Jusqu’au jour où

Article publié en 2010 dans les Cahiers pédagogiques.

Professeure d’éducation musicale, j’ai toujours été marquée par la force des voix, celles des élèves, en transformation, celles des oeuvres, s’inscrivant dans les mémoires. Derrière elles, la présence perceptible du temps.

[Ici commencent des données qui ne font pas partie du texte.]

(** * earthfile2llb: the target converter (converter.go)

    A shallow embedding of [earthfile2llb/converter.go].  The converter is a
    Go object mutated in place by one method per Earthfile command; here
    every method is a computation in a state-and-error monad over the
    [Converter] record.  The build graph ([llb.State]) is an opaque builder
    in the source: it is embedded as the free term algebra of the builder
    calls the converter makes, so that two states are equal exactly when
    they were built by the same calls.  Logging and the deprecation
    warnings printed on standard output are left out; cancellation through
    the [context.Context] is part of what a collaborator may yield. *)

From Stdlib Require Import ZArith Lia String Ascii List.
From stdpp Require Import base option list gmap strings sorting pretty.

Local Open Scope Z_scope.
Set Warnings "-clear-no-such-hyp".

(** ** Go's [strings] package, on byte strings *)

Module GoStrings.

(** [strings.HasPrefix(s, prefix)] *)
Definition HasPrefix (s p : string) : bool := String.prefix p s.

(** [strings.Contains(s, substr)] *)
Fixpoint Contains (s sub : string) : bool :=
  String.prefix sub s ||
  match s with
  | EmptyString => false
  | String _ s' => Contains s' sub
  end.

(** [strings.HasSuffix(s, suffix)] *)
Fixpoint HasSuffix (s suf : string) : bool :=
  String.eqb s suf ||
  match s with
  | EmptyString => false
  | String _ s' => HasSuffix s' suf
  end.

(** [strings.TrimPrefix(s, prefix)] *)
Definition TrimPrefix (s p : string) : string :=
  if String.prefix p s
  then String.substring (String.length p) (String.length s - String.length p) s
  else s.

(** [strings.Join(a, sep)] *)
Definition Join (a : list string) (sep : string) : string := String.concat sep a.

(** The text before and after the first occurrence of the byte [sep], if
    there is one. *)
Fixpoint cut (sep : ascii) (s : string) : option (string * string) :=
  match s with
  | EmptyString => None
  | String a s' =>
      if Ascii.eqb a sep then Some (EmptyString, s')
      else match cut sep s' with
           | Some (l, r) => Some (String a l, r)
           | None => None
           end
  end.

(** [strings.SplitN(s, sep, 2)] for a one-byte separator: at most two
    parts, split at the first separator. *)
Definition SplitN2 (s : string) (sep : ascii) : list string :=
  match cut sep s with
  | Some (l, r) => [l; r]
  | None => [s]
  end.
Implicit Types (m a b message : ChatMessage) (l compressed : list ChatMessage).
Implicit Types (separator : jsstring).

Lemma trimStart_length (s : jsstring) : length (trimStart s) <= length s.
Proof.
  induction s as [|c s IH]; [done|].
  cbn. destruct (is_white_space c); cbn; lia.
Qed.

Lemma trimStart_idem (s : jsstring) : trimStart (trimStart s) = trimStart s.
Proof.
  induction s as [|c s IH]; [done|].
  cbn. destruct (is_white_space c) eqn:E; [done|]. cbn. by rewrite E.
Qed.

Lemma trimStart_fixed_app (s t : jsstring) :
  trimStart s = s -> s <> [] -> trimStart (s ++ t) = s ++ t.
Proof.
  destruct s as [|c r]; [done|]. cbn.
  destruct (is_white_space c) eqn:E; [|done].
  intros H _. pose proof (trimStart_length r) as Hlen.
  rewrite H in Hlen. cbn in Hlen. lia.
Qed.

Lemma trim_content_idem m : trim_content (trim_content m) = trim_content m.
Proof.
  destruct m as [r [c|] tc ti]; [|done].
  unfold trim_content. cbn. by rewrite trimStart_idem.
Qed.

Lemma truthy_trim_content_le m :
  truthy (content m) = false -> truthy (content (trim_content m)) = false.
Proof. intros H. by rewrite trim_content_falsy. Qed.

Lemma role_trim_content m : role (trim_content m) = role m.
Proof. by destruct m as [r [c|] tc ti]. Qed.

(** The shape that the loop keeps: every turn is trimmed, and no turn
    could be merged into the one before it. *)
Local Abbreviation shaped l :=
  (Forall (fun m => trim_content m = m) l%list
   /\ forall l1 a b l2,
        l%list = l1 ++ a :: b :: l2 ->
        role_eqb (role a) (role b) && truthy (content b) && truthy (content a)
        = false).

Lemma shaped_snoc_inv l m : shaped (l ++ [m]) -> shaped l.
Proof.
  intros [Htrim Hadj]. split.
  - by apply Forall_app in Htrim as [? _].
  - intros l1 a b l2 ->. apply (Hadj l1 a b (l2 ++ [m])).
    by rewrite <- !app_assoc.
Qed.

Lemma compress_step_shaped separator compressed message :
  shaped compressed -> shaped (compress_step separator compressed message).
Proof.
  intros [Htrim Hadj]. unfold compress_step.
  destruct (last compressed) as [prev|] eqn:Hlast.
  - apply last_Some in Hlast as [l' ->].
    apply Forall_app in Htrim as [Htrim' Hprev].
    rewrite Forall_singleton in Hprev.
    destruct (role_eqb (role prev) (role message) && truthy (content message)
              && truthy (content prev)) eqn:Hcond.
    + apply andb_true_iff in Hcond as [Hcond Hp].
      apply andb_true_iff in Hcond as [Hrole Hm].
      rewrite update_last_snoc. split.
      * apply Forall_app. split; [done|]. apply Forall_singleton.
        destruct prev as [r [c|] tc ti]; [|done].
        unfold trim_content, append_content in *. cbn in *.
        injection Hprev as Hprev. unfold set_content. cbn. do 2 f_equal.
        apply trimStart_fixed_app; [done|]. by destruct c.
      * intros l1 a b l2 Heq.
        apply snoc_eq_pair in Heq as [(-> & -> & ->) | (l2' & -> & ->)].
        -- specialize (Hadj l1 a prev [] ltac:(by rewrite <- app_assoc)).
           cbn [append_content set_content role content truthy] in *.
           rewrite Hp, andb_true_r in Hadj.
           destruct (to_str (content prev)) eqn:E.
           { destruct (content prev) as [[|]|]; done. }
           cbn. by rewrite andb_true_r.
        -- apply (Hadj l1 a b (l2' ++ [prev])). by rewrite <- !app_assoc.
    + split.
      * apply Forall_app. split.
        { apply Forall_app. split; [done|]. by apply Forall_singleton. }
        apply Forall_singleton, trim_content_idem.
      * intros l1 a b l2 Heq.
        apply snoc_eq_pair in Heq as [(-> & -> & Heq) | (l2' & -> & Heq)].
        -- apply app_inj_tail in Heq as [-> ->].
           rewrite role_trim_content.
           destruct (role_eqb (role a) (role message)); [|done].
           destruct (truthy (content a)); [|by rewrite andb_false_r].
           cbn in Hcond. rewrite andb_true_r in Hcond.
           by rewrite truthy_trim_content_le.
        -- by apply (Hadj l1 a b l2').
  - apply last_None in Hlast as ->. split.
    + apply Forall_singleton, trim_content_idem.
    + intros [|? [|? ?]] a b l2 Heq; done.
Qed.

Lemma compress_fold_shaped separator history compressed :
  shaped compressed ->
  shaped (foldl (compress_step separator) compressed history).
Proof.
  revert compressed. induction history as [|m h IH]; intros acc Hacc; [done|].
  cbn [foldl]. by apply IH, compress_step_shaped.
Qed.

Lemma compress_shaped history separator :
  shaped (compressChatHistory history separator).
Proof.
  apply compress_fold_shaped. split; [done|].
  intros [|? ?] a b l2 Heq; done.
Qed.

(** A history of that shape is compressed into itself. *)
Lemma compress_of_shaped separator l :
  shaped l -> compressChatHistory l separator = l.
Proof.
  unfold compressChatHistory.
  induction l as [|m l IH] using rev_ind; intros Hshaped; [done|].
  rewrite foldl_app. cbn [foldl].
  rewrite IH by (by eapply shaped_snoc_inv).
  destruct Hshaped as [Htrim Hadj].
  apply Forall_app in Htrim as [_ Hm]. rewrite Forall_singleton in Hm.
  unfold compress_step.
  destruct (last l) as [prev|] eqn:Hlast; [|by rewrite Hm].
  apply last_Some in Hlast as [l' ->].
  rewrite (Hadj l' prev m []) by (by rewrite <- app_assoc).
  by rewrite Hm.
Qed.

(** X2: Compressing twice is compressing once, whatever the separators. *)
Theorem compress_idempotent history separator separator' :
  compressChatHistory (compressChatHistory history separator) separator'
  = compressChatHistory history separator.
Proof. apply compress_of_shaped, compress_shaped. Qed.

(** X3: Two neighbours of the compressed history never have the same role and
    both a non-empty content. *)
Theorem compress_neighbours history separator l1 a b l2 :
  compressChatHistory history separator = l1 ++ a :: b :: l2 ->
  role a <> role b
  \/ truthy (content a) = false
  \/ truthy (content b) = false.
Proof.
  intros Heq. destruct (compress_shaped history separator) as [_ Hadj].
  specialize (Hadj l1 a b l2 Heq).
  destruct (truthy (content a)); [|by auto].
  destruct (truthy (content b)); [|by auto].
  left. intros Hrole. by rewrite Hrole, role_eqb_refl in Hadj.
Qed.

(** X4: No content of the compressed history starts with white space. *)
Theorem compress_trimmed history separator m c :
  m ∈ compressChatHistory history separator ->
  content m = Some c ->
  trimStart c = c.
Proof.
  intros Hin Hc. destruct (compress_shaped history separator) as [Htrim _].
  rewrite Forall_forall in Htrim. specialize (Htrim m Hin).
  unfold trim_content in Htrim. rewrite Hc in Htrim.
  apply (f_equal content) in Htrim. cbn in Htrim. rewrite Hc in Htrim.
  by injection Htrim.
Qed.

End CompressedShape.

(** ** The merge view: roles, the heap and streamed text *)

Section CompressedRoles.

Implicit Types (m message : ChatMessage) (l compressed : list ChatMessage).
Implicit Types (separator : jsstring) (heap : list ChatMessage).

Lemma map_role_update_last separator message compressed :
  map role (update_last (append_content separator message) compressed)
  = map role compressed.
Proof.
  induction compressed as [|x [|y l] IH]; [done|done|].
  change (update_last (append_content separator message) (x :: y :: l))
    with (x :: update_last (append_content separator message) (y :: l)).
  cbn [map]. by rewrite IH.
Qed.

Lemma compress_fold_roles separator history compressed :
  exists roles,
    map role (foldl (compress_step separator) compressed history)
    = map role compressed ++ roles
    /\ roles `sublist_of` map role history.
Proof.
  revert compressed.
  induction history as [|m h IH]; intros acc.
  - exists []. by rewrite app_nil_r.
  - cbn [foldl]. destruct (IH (compress_step separator acc m)) as (r & -> & Hr).
    unfold compress_step.
    destruct (last acc) as [prev|];
      [destruct (_ && _ && _)|].
    + exists r. rewrite map_role_update_last. split; [done|].
      by apply sublist_cons.
    + exists (role m :: r). rewrite map_app, <- app_assoc. cbn.
      rewrite role_trim_content. split; [done|]. by apply sublist_skip.
    + exists (role m :: r). rewrite map_app, <- app_assoc. cbn.
      rewrite role_trim_content. split; [done|]. by apply sublist_skip.
Qed.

Les petites voix soleil d’enfants, la voix lune des jeunes filles. Et les voix de garçons qui se métamorphosent sous mes oreilles, m’offrant les premières marques du passage des corps. Il reste peu de rites de société dit-on. La mue pour les garçons en est un que je marque toujours avec un grand sourire de bienvenue et un changement dans l’espace puisque la nouvelle voix grave rejoint le clan des presqu’hommes sous les yeux de tous. C’est toujours fête. D’autant que souvent le chant, la classe, en sont transformés peu à peu. Ils sont arrivés tout petits, tout mignons en 6e. Les voilà devenir des hommes.

Hier
On fait apparaître les voix, en tout premier à leur propriétaire. Ça a commencé pendant ma première année, quand j’ai enregistré Régis, un loulou de 3e, dans des chansons de Renaud. Mistral gagnant. La pêche à la ligne. Et à qui j’ai emporté à Auxerre l’an dernier l’enregistrement négligé pendant 19 ans. Régis qui m’a présenté sa femme, son petit garçon, et son boulot où il partait à 7 heures en costume cravate.

Demain
Si je ne dois plus rien leur faire écouter, alors il faut qu’ils entendent ça. Ça, c’est le « confutatis » du Requiem de Mozart. Derrière ma porte on l’entend monter, clamer, claquer. Et je rajoute tout ce qu’il faut pour que les élèves ne passent pas à côté, la mort à 35 ans, Confutatis, et la peur de l’enfer, Maledictis, et l’espoir des anges pour qui il compose, Voca me, en qui il veut bien croire, Voca me, qu’il veut bien même inventer en composant pour eux. Et dans la salle pas un ado ne bouge, Mozart à la fois les écrase et les élève sur leur chaise. C’est pour cela que ça s’appelle un chef-d’œuvre. Ça les prend, là tout de suite. Et ça s’inscrit dans les cellules de mémoire. Jamais ils n’oublieront. Un chef-d’œuvre ça a aussi la particularité de ne servir à rien. Jusqu’au jour où vous en avez besoin, parce que plus rien ne va de soi, parce que la brume casse les vitres. Jusqu’au jour où vous découvrez que cette musique-là elle était en vous, et qu’elle comble vos pièces manquantes. Mes auditeurs du jour, ils n’ont pas encore de brume, et pas de pièces qui manquent. Mais la musique ils l’auront désormais en eux aussi, tous, même les Kevin, les Mohammed et les Vénitia, et elle réapparaîtra peut-être un jour, dans longtemps. Ils auront oublié quand qui et comment, mais ils n’auront pas oublié la musique.